Go through the entries below and pick out every line with "induction".

───── DATA UNDER STUDY

(* ===== verification/Packet.v ===== *)
(** * Packet: packet buffers, Geneve headers and TSMP messages (ts_packet)

    A packet is its bytes.  The file models the operations of [PacketMut]
    that the other crates use, the address fields read by the routers, the
    fixed Geneve header of the peer relay, and the two TSMP messages with the
    IP headers that carry them.  Slice accesses are checked as Rust checks
    them, so that the parsers are total only if no access is out of range. *)

From stdpp Require Import list.
From S2P Require Import Prelude IpNet Bytes.

Local Open Scope Z_scope.

(** ** Slices *)

(** [b[lo..hi]] *)
Definition slice_of (lo hi : nat) (b : list Z) : outcome (list Z) :=
  if (lo <=? hi)%nat && (hi <=? length b)%nat then Ret (take (hi - lo) (drop lo b)) else Panic.

(** [b.get(lo..hi)] *)
Definition slice_get (lo hi : nat) (b : list Z) : option (list Z) :=
  if (lo <=? hi)%nat && (hi <=? length b)%nat then Some (take (hi - lo) (drop lo b)) else None.

(** [b[off..off + bs.len()].copy_from_slice(bs)] *)
Definition copy_into (b : list Z) (off : nat) (bs : list Z) : outcome (list Z) :=
  if (off + length bs <=? length b)%nat
  then Ret (take off b ++ bs ++ drop (off + length bs) b) else Panic.

(** [u16::from_be_bytes([b[i], b[i + 1]])] *)
Definition be16 (b : list Z) (i : nat) : outcome Z :=
  x ← idx b i; y ← idx b (S i); Ret (be_val [x; y]).

(** ** PacketMut *)

Definition packet_new (size : nat) : list Z := replicate size 0.

Definition extend_from_slice (p bs : list Z) : list Z := p ++ bs.

(** [resize], [copy_within(..existing_len, len)] and [fill]. *)
Definition grow_front (p : list Z) (len : nat) : outcome (list Z) :=
  let existing_len := length p in
  let contents := p ++ replicate len 0 in
  contents ← copy_into contents len (take existing_len contents);
  copy_into contents 0 (replicate len 0).

Definition extend_front_from_slice (p bs : list Z) : outcome (list Z) :=
  p ← grow_front p (length bs);
  copy_into p 0 bs.

Definition truncate (p : list Z) (count : nat) : list Z := take count p.

Definition truncate_front (p : list Z) (count : nat) : outcome (list Z) :=
  if (count <=? length p)%nat then Ret (drop count p) else Panic.

Definition get_ip_family (p : list Z) : option Z :=
  b ← p !! 0%nat;
  if decide (Z.shiftr b 4 = 4) then Some 4
  else if decide (Z.shiftr b 4 = 6) then Some 6 else None.

Definition ipv4_at (p : list Z) (i : nat) : option IpAddr := V4 <$> slice_get i (i + 4) p.
Definition ipv6_at (p : list Z) (i : nat) : option IpAddr := V6 <$> slice_get i (i + 16) p.

Definition get_src_addr (p : list Z) : option IpAddr :=
  match get_ip_family p with
  | Some 4 => ipv4_at p 12
  | Some 6 => ipv6_at p 8
  | _ => None
  end.

Definition get_dst_addr (p : list Z) : option IpAddr :=
  match get_ip_family p with
  | Some 4 => ipv4_at p 16
  | Some 6 => ipv6_at p 24
  | _ => None
  end.

(** ** Geneve *)

Definition GENEVE_FIXED_HEADER_LEN : nat := 8.
Definition CONTROL_BIT : Z := 128.
Definition GENEVE_PROTOCOL_DISCO : Z := 0x7A11.
Definition GENEVE_PROTOCOL_WIREGUARD : Z := 0x7A12.

Record GeneveHeader := mkGeneveHeader { control : bool; protocol : Z; vni : Z }.

Inductive GeneveError := TooShort | BadVersion | UnexpectedOptions.
(* ===== verification/Routers.v ===== *)
(** * Routers: the overlay and underlay routers

    [Router] of src/ts_overlay_router (inbound and outbound) and of
    src/ts_underlay_router.  A batch of packets is split by the next hop of
    each.  A [HashMap] is a finite map; the order in which a loop visits one is
    a [MapOrder], an arbitrary permutation that the caller of the model
    chooses.  Peer and transport identifiers are integers. *)

From stdpp Require Import gmap countable.
From S2P Require Import Prelude Bitset Array256 BaseIndex IpNet Stride IpTrie TrieSpec Table IpNetModel Routing Bytes Packet.

Local Open Scope Z_scope.

Abbreviation packet := (list Z).
Abbreviation RTable T := (Split.SplitStackTable (Node T)).

(** The order of a traversal of a [HashMap]. *)
Record MapOrder (K V : Type) `{Countable K} := mkMapOrder {
  iter_map : gmap K V -> list (K * V);
  iter_map_perm m : iter_map m ≡ₚ map_to_list m;
}.
Arguments mkMapOrder {_ _ _ _}.
Arguments iter_map {_ _ _ _}.
Arguments iter_map_perm {_ _ _ _}.

Definition default_order {K V} `{Countable K} : MapOrder K V :=
  mkMapOrder map_to_list (fun m => Permutation_refl _).

(** [entry(k).or_default().extend(ps)] *)
Definition extend_entry {K} `{Countable K} (m : gmap K (list packet)) (k : K) (ps : list packet)
    : gmap K (list packet) :=
  <[k := default [] (m !! k) ++ ps]> m.

(** [into_group_map] on an iterator of pairs: the values of each key, in
    order. *)
Definition into_group_map {K} `{Countable K} (kps : list (K * packet)) : gmap K (list packet) :=
  foldl (fun m kp => extend_entry m kp.1 [kp.2]) ∅ kps.

Module OrIn.
Inductive RouteAction := Drop | ToOverlay (id : Z).

#[global] Instance RouteAction_eq_dec : EqDecision RouteAction.
Proof. solve_decision. Defined.

Section Router.
Context `{!IpNetOps}.

Definition next_hop (table : RTable RouteAction) (p : packet) : outcome (option (Z * packet)) :=
  match get_dst_addr p with
  | None => Ret None
  | Some addr =>
      r ← Split.lookup table addr;
      match r with
      | Some (ToOverlay key) => Ret (Some (key, p))
      | Some Drop => Ret None
      | None => Ret None
      end
  end.

Fixpoint filter_map (table : RTable RouteAction) (packets : list packet)
    : outcome (list (Z * packet)) :=
  match packets with
  | [] => Ret []
  | p :: packets =>
      o ← next_hop table p;
      rest ← filter_map table packets;
      Ret (match o with Some kp => kp :: rest | None => rest end)
  end.

Definition route (table : RTable RouteAction) (packets : list packet)
    : outcome (gmap Z (list packet)) :=
  kps ← filter_map table packets;
  Ret (into_group_map kps).

Definition swap (table routes : RTable RouteAction) : RTable RouteAction * RTable RouteAction :=
  (routes, table).
End Router.
End OrIn.

Module OrOut.
Inductive RouteAction := Drop | Wireguard (peer : Z) | Loopback (id : Z).

#[global] Instance RouteAction_eq_dec : EqDecision RouteAction.
Proof. solve_decision. Defined.

Record Result := mkResult {
  to_wireguard : gmap Z (list packet);
  loopback : gmap Z (list packet);
}.

Section Router.
Context `{!IpNetOps}.

Definition route_batch (table : RTable RouteAction) (ret : Result) (batch : IpAddr * list packet)
    : outcome Result :=
  r ← Split.lookup table batch.1;
  Ret (match r with
       | Some (Wireguard peer) =>
           mkResult (extend_entry (to_wireguard ret) peer batch.2) (loopback ret)
       | Some (Loopback id) =>
           mkResult (to_wireguard ret) (extend_entry (loopback ret) id batch.2)
       | Some Drop => ret
       | None => ret
       end).

Definition by_dest (packets : list packet) : gmap IpAddr (list packet) :=
  into_group_map (omap (fun p => (fun addr => (addr, p)) <$> get_dst_addr p) packets).

Definition route (order : MapOrder IpAddr (list packet)) (table : RTable RouteAction)
    (packets : list packet) : outcome Result :=
  mfoldl (route_batch table) (mkResult ∅ ∅) (iter_map order (by_dest packets)).

Definition swap (table routes : RTable RouteAction) : RTable RouteAction * RTable RouteAction :=
  (routes, table).
End Router.
End OrOut.

Module UrOut.
Definition route (table : gmap Z Z) (batches : list (Z * list packet))
    : gmap (Z * Z) (list packet) :=
  foldl (fun ret '(peer_id, packets) =>
    match table !! peer_id with
    | Some transport => extend_entry ret (transport, peer_id) packets
    | None => ret
    end) ∅ batches.
End UrOut.

(** ** Groups *)

Section Groups.
Context {K : Type} `{Countable K}.
Implicit Types (m : gmap K (list packet)) (kps : list (K * packet)).

(** The packets of a key, empty for an absent one. *)
Definition entry m (k : K) : list packet := default [] (m !! k).

Lemma entry_empty k : entry ∅ k = [].
Proof. unfold entry. by rewrite lookup_empty. Qed.

Lemma entry_extend m k k' ps :
  entry (extend_entry m k ps) k' = entry m k' ++ (if decide (k' = k) then ps else []).
Proof.
  unfold entry, extend_entry. destruct (decide (k' = k)) as [->|Hne].
  - by rewrite lookup_insert_eq.
  - by rewrite lookup_insert_ne, app_nil_r.
Qed.

Lemma entry_foldl m kps k :
  entry (foldl (fun m kp => extend_entry m kp.1 [kp.2]) m kps) k =
    entry m k ++ (filter (fun kp => kp.1 = k) kps).*2.
Proof.
  revert m. induction kps as [|[k' p] kps IH]; intros m; cbn [foldl]; [by rewrite app_nil_r|].
  rewrite IH, entry_extend, <- app_assoc. f_equal. cbn [fst snd]. rewrite filter_cons. cbn [fst].
  destruct (decide (k = k')) as [->|Hne].
  - by rewrite decide_True.
  - by rewrite decide_False.
Qed.

Lemma entry_group_map kps k :
  entry (into_group_map kps) k = (filter (fun kp => kp.1 = k) kps).*2.
Proof. unfold into_group_map. by rewrite entry_foldl, entry_empty. Qed.

(** A group is never empty. *)
Lemma foldl_nonempty m kps :
  (forall k ps, m !! k = Some ps -> ps <> []) ->
  forall k ps, foldl (fun m kp => extend_entry m kp.1 [kp.2]) m kps !! k = Some ps -> ps <> [].
Proof.
  revert m. induction kps as [|[k' p] kps IH]; intros m Hm; [done|]. cbn [foldl]. apply IH.
  intros k ps. unfold extend_entry. cbn. destruct (decide (k = k')) as [->|Hne].
  - rewrite lookup_insert_eq. intros [= <-]. by destruct (default _ _).
  - rewrite lookup_insert_ne by done. apply Hm.
Qed.

Lemma group_map_lookup kps k ps :
  into_group_map kps !! k = Some ps <->
  ps <> [] /\ ps = (filter (fun kp => kp.1 = k) kps).*2.
Proof.
  rewrite <- entry_group_map. unfold entry. split.
  - intros E. rewrite E. split; [|done]. eapply foldl_nonempty, E. intros ??. by rewrite lookup_empty.
  - intros [Hne ->]. destruct (into_group_map kps !! k); [done|]. done.
Qed.
End Groups.

(** ** What the routers do *)

Section Spec.
Context `{!IpNetOps, !IpNetLaws}.

(** The action for the destination of a packet. *)
Definition action {T} (m : amap T) (p : packet) : option T :=
  addr ← get_dst_addr p; route_of m addr.

Lemma inbound_filter_map table m packets :
  table_rel table m -> Forall bytes_ok packets ->
  exists kps, OrIn.filter_map table packets = Ret kps /\
    forall id, (filter (fun kp => kp.1 = id) kps).*2 =
      filter (fun p => action m p = Some (OrIn.ToOverlay id)) packets.
Proof.
  intros Ht. induction 1 as [|p packets Hp _ (kps & E & Hkps)]; [by exists []|].
  assert (exists o, OrIn.next_hop table p = Ret o /\
    o = match action m p with Some (OrIn.ToOverlay id) => Some (id, p) | _ => None end)
    as (o & En & Eo).
  { unfold OrIn.next_hop, action. destruct (get_dst_addr p) as [a|] eqn:Ea; [|by eexists].
    rewrite (table_rel_lookup table m a Ht) by by eapply get_dst_addr_ok. cbn.
    destruct (route_of m a) as [[]|]; by eexists. }
  cbn [OrIn.filter_map]. rewrite En, E. cbn [mbind outcome_bind]. eexists. split; [reflexivity|].
  intros id. rewrite filter_cons. destruct (action m p) as [[|id']|]; subst o;
    [rewrite decide_False by done; apply Hkps| |rewrite decide_False by done; apply Hkps].
  rewrite filter_cons. cbn [fst]. destruct (decide (id' = id)) as [->|Hne].
  - rewrite decide_True by done. cbn. f_equal. apply Hkps.
  - rewrite decide_False by congruence. apply Hkps.
Qed.

(** Every overlay transport receives, in order, the packets whose longest
    route leads to it. *)
Lemma inbound_route_spec table m packets :
  table_rel table m -> Forall bytes_ok packets ->
  exists res, OrIn.route table packets = Ret res /\
    forall id, entry res id = filter (fun p => action m p = Some (OrIn.ToOverlay id)) packets.
Proof.
  intros Ht Hp. destruct (inbound_filter_map table m packets Ht Hp) as (kps & E & Hkps).
  unfold OrIn.route. rewrite E. eexists. split; [reflexivity|]. intros id.
  by rewrite entry_group_map, Hkps.
Qed.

──────────

_RESULT OF THE TASK_.
  revert m. induction kps as [|[k' p] kps IH]; intros m; cbn [foldl]; [by rewrite app_nil_r|].
  revert m. induction kps as [|[k' p] kps IH]; intros m Hm; [done|]. cbn [foldl]. apply IH.
  intros Ht. induction 1 as [|p packets Hp _ (kps & E & Hkps)]; [by exists []|].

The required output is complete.